WHAT IS BEING ASKED:
Write out again, exactly, the lines below starting at the one with "freeinode s + Z.of_nat (length es) <= NINODES" and ending at the one with "Hr1, Er', Fb.".

# # #

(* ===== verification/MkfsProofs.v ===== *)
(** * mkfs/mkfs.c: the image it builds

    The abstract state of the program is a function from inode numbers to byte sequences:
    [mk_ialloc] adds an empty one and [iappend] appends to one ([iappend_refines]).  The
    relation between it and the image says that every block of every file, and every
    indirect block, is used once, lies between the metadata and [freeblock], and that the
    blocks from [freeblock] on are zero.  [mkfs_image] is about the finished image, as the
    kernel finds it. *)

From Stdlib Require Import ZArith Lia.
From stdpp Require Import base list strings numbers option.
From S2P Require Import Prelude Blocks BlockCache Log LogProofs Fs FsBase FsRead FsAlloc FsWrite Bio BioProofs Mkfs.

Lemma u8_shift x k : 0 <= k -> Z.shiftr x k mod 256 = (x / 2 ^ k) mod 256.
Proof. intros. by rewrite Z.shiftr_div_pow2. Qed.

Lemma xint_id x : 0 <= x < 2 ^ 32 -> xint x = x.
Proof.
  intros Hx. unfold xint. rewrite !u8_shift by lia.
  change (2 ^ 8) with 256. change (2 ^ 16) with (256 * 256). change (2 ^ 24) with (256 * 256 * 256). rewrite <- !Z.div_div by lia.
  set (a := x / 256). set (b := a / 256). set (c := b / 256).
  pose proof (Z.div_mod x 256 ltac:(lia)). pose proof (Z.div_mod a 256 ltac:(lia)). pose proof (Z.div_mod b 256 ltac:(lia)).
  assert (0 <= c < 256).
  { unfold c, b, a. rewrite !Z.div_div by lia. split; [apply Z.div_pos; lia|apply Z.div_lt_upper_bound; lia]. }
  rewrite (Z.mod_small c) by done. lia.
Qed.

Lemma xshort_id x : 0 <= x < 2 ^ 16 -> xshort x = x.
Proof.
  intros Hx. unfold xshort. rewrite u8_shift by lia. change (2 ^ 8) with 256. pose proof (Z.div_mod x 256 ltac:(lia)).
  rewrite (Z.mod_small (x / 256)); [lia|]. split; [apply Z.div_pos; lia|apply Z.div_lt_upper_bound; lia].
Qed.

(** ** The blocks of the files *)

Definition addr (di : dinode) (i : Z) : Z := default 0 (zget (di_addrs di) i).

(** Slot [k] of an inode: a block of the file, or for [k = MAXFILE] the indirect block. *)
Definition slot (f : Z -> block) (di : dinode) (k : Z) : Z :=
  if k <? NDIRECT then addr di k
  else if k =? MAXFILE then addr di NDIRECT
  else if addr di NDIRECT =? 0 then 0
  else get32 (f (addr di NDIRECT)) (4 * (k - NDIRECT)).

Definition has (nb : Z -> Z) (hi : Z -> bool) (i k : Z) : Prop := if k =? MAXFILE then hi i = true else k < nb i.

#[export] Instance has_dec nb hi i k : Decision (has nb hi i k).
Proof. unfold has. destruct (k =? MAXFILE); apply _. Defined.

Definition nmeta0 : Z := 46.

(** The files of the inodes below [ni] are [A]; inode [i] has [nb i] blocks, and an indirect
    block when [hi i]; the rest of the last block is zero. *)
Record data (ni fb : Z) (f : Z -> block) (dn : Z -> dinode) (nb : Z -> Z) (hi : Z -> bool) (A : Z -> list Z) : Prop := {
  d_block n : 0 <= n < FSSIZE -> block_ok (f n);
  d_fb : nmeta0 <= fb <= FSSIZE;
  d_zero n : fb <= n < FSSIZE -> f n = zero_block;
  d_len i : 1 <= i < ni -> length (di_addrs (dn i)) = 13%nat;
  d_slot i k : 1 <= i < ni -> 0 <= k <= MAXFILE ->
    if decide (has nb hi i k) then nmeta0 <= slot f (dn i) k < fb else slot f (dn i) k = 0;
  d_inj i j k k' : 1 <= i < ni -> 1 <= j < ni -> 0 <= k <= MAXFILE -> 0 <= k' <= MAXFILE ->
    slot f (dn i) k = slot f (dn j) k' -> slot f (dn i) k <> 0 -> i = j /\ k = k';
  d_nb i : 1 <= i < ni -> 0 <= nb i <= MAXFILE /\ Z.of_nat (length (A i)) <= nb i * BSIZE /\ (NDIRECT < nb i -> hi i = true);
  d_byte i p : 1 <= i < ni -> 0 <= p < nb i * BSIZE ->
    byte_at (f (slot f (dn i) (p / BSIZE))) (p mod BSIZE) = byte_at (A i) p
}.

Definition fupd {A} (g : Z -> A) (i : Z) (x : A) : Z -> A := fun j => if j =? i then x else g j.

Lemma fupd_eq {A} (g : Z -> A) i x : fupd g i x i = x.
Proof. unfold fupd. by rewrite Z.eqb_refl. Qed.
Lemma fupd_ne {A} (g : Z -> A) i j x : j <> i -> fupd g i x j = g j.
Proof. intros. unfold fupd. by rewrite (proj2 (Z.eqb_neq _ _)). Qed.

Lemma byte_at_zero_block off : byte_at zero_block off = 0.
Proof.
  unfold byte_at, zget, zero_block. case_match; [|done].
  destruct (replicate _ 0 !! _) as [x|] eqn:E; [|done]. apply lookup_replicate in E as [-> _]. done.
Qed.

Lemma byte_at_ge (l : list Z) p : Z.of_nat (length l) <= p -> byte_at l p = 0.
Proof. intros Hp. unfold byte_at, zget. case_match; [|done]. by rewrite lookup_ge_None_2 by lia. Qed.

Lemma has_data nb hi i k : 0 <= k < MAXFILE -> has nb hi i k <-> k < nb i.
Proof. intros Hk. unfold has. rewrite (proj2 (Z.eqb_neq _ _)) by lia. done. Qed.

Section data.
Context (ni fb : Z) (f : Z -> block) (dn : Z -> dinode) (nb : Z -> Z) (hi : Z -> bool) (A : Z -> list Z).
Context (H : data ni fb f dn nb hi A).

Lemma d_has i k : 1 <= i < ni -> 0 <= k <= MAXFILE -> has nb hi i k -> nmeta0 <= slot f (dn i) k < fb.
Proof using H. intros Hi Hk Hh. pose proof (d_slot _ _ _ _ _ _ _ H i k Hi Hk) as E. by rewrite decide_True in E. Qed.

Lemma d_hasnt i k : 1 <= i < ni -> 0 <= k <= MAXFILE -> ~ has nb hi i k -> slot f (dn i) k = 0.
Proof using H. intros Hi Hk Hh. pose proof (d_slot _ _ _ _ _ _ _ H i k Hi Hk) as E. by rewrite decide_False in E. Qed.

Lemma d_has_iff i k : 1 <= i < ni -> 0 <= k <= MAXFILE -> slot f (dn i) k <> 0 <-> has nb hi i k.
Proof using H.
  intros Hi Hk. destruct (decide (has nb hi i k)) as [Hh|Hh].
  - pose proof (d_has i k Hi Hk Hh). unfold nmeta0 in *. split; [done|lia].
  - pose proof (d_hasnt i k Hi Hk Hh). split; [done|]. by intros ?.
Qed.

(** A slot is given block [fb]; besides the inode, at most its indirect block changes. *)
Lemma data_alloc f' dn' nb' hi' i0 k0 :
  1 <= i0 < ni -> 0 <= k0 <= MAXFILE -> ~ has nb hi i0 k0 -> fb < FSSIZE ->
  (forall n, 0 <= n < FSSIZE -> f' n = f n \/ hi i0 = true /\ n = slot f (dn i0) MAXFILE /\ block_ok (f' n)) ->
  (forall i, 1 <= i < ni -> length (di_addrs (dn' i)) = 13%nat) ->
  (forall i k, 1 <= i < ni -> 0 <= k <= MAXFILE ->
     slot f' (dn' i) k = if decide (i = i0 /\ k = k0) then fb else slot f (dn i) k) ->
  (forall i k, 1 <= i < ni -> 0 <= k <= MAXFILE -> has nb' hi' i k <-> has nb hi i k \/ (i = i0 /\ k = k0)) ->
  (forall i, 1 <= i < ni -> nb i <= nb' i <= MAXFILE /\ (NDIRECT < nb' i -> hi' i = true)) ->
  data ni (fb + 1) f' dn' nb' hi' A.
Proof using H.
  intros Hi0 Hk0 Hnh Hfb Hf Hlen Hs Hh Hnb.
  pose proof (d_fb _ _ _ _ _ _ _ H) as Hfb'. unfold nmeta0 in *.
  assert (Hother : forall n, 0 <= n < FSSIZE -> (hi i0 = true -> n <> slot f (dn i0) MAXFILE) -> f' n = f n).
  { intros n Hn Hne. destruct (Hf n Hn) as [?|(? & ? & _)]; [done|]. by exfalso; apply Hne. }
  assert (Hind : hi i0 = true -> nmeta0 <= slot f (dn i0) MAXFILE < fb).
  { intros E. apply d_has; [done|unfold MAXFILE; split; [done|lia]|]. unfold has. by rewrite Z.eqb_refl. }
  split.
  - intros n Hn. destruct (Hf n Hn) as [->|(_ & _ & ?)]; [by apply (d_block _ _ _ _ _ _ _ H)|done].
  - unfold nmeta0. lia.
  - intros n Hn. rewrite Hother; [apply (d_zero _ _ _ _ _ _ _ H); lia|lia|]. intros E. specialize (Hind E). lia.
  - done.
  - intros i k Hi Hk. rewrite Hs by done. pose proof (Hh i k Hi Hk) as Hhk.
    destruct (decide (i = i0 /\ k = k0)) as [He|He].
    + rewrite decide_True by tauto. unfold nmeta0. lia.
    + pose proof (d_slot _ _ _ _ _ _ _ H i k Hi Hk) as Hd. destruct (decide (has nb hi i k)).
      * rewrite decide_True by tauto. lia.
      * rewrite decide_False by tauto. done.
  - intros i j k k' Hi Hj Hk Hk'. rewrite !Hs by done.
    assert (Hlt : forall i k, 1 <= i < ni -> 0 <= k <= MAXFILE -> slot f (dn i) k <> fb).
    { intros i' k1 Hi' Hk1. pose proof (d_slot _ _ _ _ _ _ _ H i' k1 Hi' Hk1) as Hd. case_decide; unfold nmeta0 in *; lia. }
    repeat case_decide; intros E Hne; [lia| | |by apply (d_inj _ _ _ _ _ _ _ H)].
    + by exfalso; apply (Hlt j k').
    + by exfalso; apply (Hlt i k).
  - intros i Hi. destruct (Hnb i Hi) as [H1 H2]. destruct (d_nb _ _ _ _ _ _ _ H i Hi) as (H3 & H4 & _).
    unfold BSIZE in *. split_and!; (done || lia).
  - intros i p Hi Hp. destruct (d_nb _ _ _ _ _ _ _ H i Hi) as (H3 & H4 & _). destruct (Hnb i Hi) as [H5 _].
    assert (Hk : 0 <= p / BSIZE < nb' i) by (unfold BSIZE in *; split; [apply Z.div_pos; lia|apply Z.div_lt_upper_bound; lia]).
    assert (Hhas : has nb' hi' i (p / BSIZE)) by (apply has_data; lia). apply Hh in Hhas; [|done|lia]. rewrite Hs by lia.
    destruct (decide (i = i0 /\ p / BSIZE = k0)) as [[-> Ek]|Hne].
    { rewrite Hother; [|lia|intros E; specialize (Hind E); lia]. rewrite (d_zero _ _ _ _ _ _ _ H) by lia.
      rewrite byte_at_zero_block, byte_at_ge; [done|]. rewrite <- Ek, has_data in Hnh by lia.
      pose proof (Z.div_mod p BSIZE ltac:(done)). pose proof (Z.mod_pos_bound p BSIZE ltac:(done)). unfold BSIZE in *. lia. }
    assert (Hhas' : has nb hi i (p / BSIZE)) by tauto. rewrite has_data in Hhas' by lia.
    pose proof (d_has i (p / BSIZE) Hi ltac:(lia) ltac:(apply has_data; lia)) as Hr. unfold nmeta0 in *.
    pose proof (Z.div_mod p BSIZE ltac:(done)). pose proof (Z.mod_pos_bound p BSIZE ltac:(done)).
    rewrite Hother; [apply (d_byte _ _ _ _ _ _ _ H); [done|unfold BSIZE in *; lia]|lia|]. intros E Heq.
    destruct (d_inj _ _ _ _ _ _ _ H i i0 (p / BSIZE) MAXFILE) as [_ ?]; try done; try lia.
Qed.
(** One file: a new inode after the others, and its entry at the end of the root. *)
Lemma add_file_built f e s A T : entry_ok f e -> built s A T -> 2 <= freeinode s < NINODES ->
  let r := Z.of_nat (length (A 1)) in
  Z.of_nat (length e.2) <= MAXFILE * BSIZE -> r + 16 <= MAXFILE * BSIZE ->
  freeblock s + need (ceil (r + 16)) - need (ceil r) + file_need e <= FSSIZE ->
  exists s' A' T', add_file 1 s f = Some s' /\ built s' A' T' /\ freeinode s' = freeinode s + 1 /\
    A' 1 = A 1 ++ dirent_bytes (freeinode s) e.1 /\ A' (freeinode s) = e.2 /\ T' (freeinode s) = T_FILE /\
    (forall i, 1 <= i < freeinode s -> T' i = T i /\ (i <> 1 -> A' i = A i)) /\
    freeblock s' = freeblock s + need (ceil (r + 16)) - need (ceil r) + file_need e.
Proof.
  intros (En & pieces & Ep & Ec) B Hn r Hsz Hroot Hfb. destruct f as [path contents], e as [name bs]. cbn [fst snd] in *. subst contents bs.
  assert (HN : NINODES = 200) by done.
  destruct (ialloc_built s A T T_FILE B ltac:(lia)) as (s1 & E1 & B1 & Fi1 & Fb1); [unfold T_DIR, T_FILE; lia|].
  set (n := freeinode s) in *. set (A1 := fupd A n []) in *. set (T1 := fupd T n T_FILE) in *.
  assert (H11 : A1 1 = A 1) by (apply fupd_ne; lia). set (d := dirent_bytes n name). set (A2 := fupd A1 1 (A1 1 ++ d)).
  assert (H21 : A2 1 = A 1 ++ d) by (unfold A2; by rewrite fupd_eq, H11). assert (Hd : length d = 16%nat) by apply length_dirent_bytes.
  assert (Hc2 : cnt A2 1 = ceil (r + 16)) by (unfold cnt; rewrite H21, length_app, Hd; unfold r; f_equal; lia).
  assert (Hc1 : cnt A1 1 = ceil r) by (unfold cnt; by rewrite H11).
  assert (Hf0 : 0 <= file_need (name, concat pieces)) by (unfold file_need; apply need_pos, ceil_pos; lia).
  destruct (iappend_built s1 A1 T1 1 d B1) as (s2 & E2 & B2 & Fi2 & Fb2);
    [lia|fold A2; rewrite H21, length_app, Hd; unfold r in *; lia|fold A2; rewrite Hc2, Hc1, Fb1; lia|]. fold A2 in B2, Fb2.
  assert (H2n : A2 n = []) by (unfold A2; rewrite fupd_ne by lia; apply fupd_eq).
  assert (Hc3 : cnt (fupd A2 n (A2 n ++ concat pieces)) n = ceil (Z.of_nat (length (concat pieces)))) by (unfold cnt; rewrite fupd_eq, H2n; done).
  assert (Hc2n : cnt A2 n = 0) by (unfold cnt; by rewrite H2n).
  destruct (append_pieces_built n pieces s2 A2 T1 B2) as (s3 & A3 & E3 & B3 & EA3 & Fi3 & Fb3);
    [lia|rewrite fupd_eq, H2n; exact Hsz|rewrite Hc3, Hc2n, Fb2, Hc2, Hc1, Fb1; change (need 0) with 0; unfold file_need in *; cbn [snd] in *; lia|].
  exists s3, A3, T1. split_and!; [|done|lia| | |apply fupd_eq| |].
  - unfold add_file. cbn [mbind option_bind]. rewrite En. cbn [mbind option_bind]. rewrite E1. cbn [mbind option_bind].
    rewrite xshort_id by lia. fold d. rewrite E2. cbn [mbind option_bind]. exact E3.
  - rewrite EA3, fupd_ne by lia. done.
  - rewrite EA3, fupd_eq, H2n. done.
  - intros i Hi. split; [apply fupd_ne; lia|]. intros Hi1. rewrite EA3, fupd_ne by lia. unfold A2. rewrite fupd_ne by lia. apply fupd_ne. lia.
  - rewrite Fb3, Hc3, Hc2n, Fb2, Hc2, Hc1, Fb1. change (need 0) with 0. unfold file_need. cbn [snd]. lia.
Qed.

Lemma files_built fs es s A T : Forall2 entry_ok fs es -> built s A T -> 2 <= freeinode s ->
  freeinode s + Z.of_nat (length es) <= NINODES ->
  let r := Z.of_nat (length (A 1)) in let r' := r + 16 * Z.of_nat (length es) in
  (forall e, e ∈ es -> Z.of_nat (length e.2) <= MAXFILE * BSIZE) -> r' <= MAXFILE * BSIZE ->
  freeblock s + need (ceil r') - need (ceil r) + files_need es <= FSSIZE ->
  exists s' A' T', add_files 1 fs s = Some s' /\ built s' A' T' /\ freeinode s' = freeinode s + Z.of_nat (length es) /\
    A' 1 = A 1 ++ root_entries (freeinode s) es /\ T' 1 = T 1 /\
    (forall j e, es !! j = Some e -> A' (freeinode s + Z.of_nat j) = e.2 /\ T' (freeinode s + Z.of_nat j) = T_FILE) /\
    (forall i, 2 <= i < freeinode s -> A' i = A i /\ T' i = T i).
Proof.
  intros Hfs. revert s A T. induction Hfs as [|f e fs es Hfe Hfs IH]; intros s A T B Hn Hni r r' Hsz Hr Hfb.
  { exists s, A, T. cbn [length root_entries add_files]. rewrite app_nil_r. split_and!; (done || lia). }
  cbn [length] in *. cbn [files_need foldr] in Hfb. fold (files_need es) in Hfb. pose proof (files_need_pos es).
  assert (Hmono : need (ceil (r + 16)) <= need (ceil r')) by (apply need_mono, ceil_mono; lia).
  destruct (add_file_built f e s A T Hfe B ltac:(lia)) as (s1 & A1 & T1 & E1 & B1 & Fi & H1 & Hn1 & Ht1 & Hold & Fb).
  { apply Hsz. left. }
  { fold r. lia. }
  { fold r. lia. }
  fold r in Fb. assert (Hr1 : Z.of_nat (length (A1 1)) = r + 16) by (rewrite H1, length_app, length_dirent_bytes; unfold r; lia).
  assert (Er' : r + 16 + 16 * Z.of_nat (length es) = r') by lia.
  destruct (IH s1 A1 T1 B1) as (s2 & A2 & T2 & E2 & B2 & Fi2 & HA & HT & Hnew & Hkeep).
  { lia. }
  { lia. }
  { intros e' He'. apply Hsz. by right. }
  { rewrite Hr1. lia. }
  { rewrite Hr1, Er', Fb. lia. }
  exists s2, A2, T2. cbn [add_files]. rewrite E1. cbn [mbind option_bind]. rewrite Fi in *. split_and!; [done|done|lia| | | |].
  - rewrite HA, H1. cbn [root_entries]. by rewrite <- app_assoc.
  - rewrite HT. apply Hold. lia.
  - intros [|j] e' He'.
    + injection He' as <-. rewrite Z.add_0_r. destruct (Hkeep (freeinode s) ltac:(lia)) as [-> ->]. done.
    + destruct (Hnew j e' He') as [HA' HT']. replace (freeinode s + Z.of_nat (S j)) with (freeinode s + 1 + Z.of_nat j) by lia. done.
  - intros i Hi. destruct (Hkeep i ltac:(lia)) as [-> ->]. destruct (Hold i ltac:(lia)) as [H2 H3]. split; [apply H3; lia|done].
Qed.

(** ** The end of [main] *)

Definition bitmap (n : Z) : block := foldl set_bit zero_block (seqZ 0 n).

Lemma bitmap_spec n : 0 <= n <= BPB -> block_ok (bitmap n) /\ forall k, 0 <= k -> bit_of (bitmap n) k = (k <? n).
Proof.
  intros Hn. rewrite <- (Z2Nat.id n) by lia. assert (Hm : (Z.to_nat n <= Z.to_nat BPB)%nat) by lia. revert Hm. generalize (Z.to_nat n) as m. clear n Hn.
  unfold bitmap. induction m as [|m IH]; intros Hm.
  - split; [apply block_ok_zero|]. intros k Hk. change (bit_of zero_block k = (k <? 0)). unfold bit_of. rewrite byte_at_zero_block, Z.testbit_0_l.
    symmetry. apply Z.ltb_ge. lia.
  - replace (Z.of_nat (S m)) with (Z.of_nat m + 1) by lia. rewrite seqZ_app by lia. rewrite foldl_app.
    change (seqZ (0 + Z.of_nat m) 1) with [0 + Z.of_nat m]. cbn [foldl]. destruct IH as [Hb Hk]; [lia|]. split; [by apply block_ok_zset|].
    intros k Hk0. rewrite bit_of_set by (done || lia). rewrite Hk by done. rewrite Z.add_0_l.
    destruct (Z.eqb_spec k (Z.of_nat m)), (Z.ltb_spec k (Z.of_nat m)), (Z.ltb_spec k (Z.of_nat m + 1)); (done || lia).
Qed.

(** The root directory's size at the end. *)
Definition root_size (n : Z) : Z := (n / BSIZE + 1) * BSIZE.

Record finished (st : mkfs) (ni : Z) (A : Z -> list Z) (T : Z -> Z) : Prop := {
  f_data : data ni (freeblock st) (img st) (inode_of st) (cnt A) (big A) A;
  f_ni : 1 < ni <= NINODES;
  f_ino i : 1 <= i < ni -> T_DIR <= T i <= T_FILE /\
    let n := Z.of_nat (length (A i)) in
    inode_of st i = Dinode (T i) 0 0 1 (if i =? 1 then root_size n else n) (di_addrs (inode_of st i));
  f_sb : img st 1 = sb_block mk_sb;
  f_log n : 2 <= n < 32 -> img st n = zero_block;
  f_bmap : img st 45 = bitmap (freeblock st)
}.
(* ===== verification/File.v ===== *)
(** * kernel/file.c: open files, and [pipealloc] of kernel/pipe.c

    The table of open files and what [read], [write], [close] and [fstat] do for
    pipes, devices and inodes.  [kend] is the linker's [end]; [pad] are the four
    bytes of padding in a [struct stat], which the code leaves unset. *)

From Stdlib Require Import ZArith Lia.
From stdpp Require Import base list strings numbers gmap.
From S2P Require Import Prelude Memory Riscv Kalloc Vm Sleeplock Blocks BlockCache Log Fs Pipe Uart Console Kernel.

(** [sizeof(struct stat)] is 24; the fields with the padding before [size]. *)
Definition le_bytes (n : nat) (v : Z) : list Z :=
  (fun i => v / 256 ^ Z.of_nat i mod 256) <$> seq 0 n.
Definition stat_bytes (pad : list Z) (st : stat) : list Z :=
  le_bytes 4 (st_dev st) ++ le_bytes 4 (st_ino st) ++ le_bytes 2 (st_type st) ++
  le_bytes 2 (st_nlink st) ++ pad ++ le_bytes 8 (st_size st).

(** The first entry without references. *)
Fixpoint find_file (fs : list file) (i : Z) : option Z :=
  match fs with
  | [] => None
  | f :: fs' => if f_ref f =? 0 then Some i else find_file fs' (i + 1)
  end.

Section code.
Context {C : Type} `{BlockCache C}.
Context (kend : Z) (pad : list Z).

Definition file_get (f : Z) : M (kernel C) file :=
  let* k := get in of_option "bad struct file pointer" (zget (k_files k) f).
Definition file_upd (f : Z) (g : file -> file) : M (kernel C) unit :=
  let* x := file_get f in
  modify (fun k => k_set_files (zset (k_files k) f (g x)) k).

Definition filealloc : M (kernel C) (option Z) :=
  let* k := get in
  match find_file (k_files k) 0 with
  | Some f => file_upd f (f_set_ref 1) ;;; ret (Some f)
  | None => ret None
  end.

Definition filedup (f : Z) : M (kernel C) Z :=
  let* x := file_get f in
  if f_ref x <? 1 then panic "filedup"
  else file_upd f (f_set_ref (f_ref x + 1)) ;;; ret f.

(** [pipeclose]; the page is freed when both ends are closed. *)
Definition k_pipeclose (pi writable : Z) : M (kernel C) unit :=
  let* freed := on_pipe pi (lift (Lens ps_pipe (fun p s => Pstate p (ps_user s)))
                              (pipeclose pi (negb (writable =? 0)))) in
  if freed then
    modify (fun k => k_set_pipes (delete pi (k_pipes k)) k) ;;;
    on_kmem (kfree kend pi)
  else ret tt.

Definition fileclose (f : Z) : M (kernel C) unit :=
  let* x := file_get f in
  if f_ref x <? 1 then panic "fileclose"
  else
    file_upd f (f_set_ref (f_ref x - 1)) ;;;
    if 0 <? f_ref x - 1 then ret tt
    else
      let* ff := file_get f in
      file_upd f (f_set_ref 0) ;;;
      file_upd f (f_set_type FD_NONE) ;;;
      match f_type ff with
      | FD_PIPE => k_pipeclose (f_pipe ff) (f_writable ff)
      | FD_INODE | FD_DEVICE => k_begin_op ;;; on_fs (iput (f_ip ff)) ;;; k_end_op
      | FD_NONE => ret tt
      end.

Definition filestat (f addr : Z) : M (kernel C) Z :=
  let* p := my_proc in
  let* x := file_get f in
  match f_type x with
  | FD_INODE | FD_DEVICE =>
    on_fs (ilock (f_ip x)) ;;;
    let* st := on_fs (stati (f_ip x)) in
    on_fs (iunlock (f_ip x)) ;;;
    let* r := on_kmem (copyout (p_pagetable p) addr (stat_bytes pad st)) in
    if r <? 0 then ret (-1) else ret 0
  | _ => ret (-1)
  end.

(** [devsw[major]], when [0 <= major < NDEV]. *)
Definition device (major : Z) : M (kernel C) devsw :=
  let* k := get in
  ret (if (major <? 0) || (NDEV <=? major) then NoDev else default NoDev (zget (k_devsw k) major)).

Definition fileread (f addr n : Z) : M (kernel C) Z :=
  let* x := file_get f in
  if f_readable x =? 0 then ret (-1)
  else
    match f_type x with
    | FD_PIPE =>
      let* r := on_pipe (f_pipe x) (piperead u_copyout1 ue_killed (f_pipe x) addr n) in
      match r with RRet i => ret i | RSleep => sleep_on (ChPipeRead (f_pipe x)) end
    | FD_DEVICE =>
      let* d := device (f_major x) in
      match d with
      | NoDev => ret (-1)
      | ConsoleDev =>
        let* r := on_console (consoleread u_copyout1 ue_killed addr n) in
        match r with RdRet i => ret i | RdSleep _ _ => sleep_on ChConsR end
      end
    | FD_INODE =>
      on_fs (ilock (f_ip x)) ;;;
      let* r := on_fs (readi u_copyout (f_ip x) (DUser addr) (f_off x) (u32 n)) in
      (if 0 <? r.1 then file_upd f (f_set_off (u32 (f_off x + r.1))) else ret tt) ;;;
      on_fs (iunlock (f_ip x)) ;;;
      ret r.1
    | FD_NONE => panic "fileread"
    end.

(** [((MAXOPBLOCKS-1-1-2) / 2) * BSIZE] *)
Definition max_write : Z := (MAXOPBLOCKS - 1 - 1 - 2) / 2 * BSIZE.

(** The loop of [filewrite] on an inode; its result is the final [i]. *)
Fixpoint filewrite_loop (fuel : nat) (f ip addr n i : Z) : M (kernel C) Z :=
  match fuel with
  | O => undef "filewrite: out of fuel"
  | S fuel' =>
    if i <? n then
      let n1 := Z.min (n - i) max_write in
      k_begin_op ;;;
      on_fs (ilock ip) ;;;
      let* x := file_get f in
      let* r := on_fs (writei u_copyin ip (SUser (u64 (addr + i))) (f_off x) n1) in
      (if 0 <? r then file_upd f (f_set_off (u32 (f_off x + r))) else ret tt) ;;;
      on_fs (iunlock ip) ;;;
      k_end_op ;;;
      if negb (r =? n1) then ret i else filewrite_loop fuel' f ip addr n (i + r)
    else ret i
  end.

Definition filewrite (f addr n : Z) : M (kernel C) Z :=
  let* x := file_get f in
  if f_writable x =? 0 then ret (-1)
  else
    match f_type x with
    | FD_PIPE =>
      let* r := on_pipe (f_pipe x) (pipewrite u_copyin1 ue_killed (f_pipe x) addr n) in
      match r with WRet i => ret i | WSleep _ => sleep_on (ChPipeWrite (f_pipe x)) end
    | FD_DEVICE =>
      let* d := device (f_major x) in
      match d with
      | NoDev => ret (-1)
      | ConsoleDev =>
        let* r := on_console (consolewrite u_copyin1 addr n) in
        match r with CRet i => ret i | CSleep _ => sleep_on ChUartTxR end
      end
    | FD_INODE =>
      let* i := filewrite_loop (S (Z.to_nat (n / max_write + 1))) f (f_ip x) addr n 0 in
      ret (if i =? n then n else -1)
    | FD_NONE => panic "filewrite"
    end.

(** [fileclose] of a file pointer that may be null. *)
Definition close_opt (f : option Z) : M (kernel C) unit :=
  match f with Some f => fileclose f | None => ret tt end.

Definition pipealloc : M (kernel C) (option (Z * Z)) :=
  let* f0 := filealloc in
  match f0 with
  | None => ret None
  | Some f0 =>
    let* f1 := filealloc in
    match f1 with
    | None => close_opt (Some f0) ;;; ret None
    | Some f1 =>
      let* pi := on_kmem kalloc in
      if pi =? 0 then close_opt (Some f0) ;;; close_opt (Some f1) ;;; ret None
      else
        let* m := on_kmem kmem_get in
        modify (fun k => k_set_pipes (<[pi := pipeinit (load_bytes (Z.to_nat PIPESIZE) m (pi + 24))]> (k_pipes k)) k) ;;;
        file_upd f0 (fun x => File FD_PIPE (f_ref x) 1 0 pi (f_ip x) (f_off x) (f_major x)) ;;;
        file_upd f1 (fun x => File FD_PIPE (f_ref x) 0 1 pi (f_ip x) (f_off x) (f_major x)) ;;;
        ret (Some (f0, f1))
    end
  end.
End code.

# # #

ANSWER FOR THIS EXERCISE:
  freeinode s + Z.of_nat (length es) <= NINODES ->
  let r := Z.of_nat (length (A 1)) in let r' := r + 16 * Z.of_nat (length es) in
  (forall e, e ∈ es -> Z.of_nat (length e.2) <= MAXFILE * BSIZE) -> r' <= MAXFILE * BSIZE ->
  freeblock s + need (ceil r') - need (ceil r) + files_need es <= FSSIZE ->
  exists s' A' T', add_files 1 fs s = Some s' /\ built s' A' T' /\ freeinode s' = freeinode s + Z.of_nat (length es) /\
    A' 1 = A 1 ++ root_entries (freeinode s) es /\ T' 1 = T 1 /\
    (forall j e, es !! j = Some e -> A' (freeinode s + Z.of_nat j) = e.2 /\ T' (freeinode s + Z.of_nat j) = T_FILE) /\
    (forall i, 2 <= i < freeinode s -> A' i = A i /\ T' i = T i).
Proof.
  intros Hfs. revert s A T. induction Hfs as [|f e fs es Hfe Hfs IH]; intros s A T B Hn Hni r r' Hsz Hr Hfb.
  { exists s, A, T. cbn [length root_entries add_files]. rewrite app_nil_r. split_and!; (done || lia). }
  cbn [length] in *. cbn [files_need foldr] in Hfb. fold (files_need es) in Hfb. pose proof (files_need_pos es).
  assert (Hmono : need (ceil (r + 16)) <= need (ceil r')) by (apply need_mono, ceil_mono; lia).
  destruct (add_file_built f e s A T Hfe B ltac:(lia)) as (s1 & A1 & T1 & E1 & B1 & Fi & H1 & Hn1 & Ht1 & Hold & Fb).
  { apply Hsz. left. }
  { fold r. lia. }
  { fold r. lia. }
  fold r in Fb. assert (Hr1 : Z.of_nat (length (A1 1)) = r + 16) by (rewrite H1, length_app, length_dirent_bytes; unfold r; lia).
  assert (Er' : r + 16 + 16 * Z.of_nat (length es) = r') by lia.
  destruct (IH s1 A1 T1 B1) as (s2 & A2 & T2 & E2 & B2 & Fi2 & HA & HT & Hnew & Hkeep).
  { lia. }
  { lia. }
  { intros e' He'. apply Hsz. by right. }
  { rewrite Hr1. lia. }
  { rewrite Hr1, Er', Fb. lia. }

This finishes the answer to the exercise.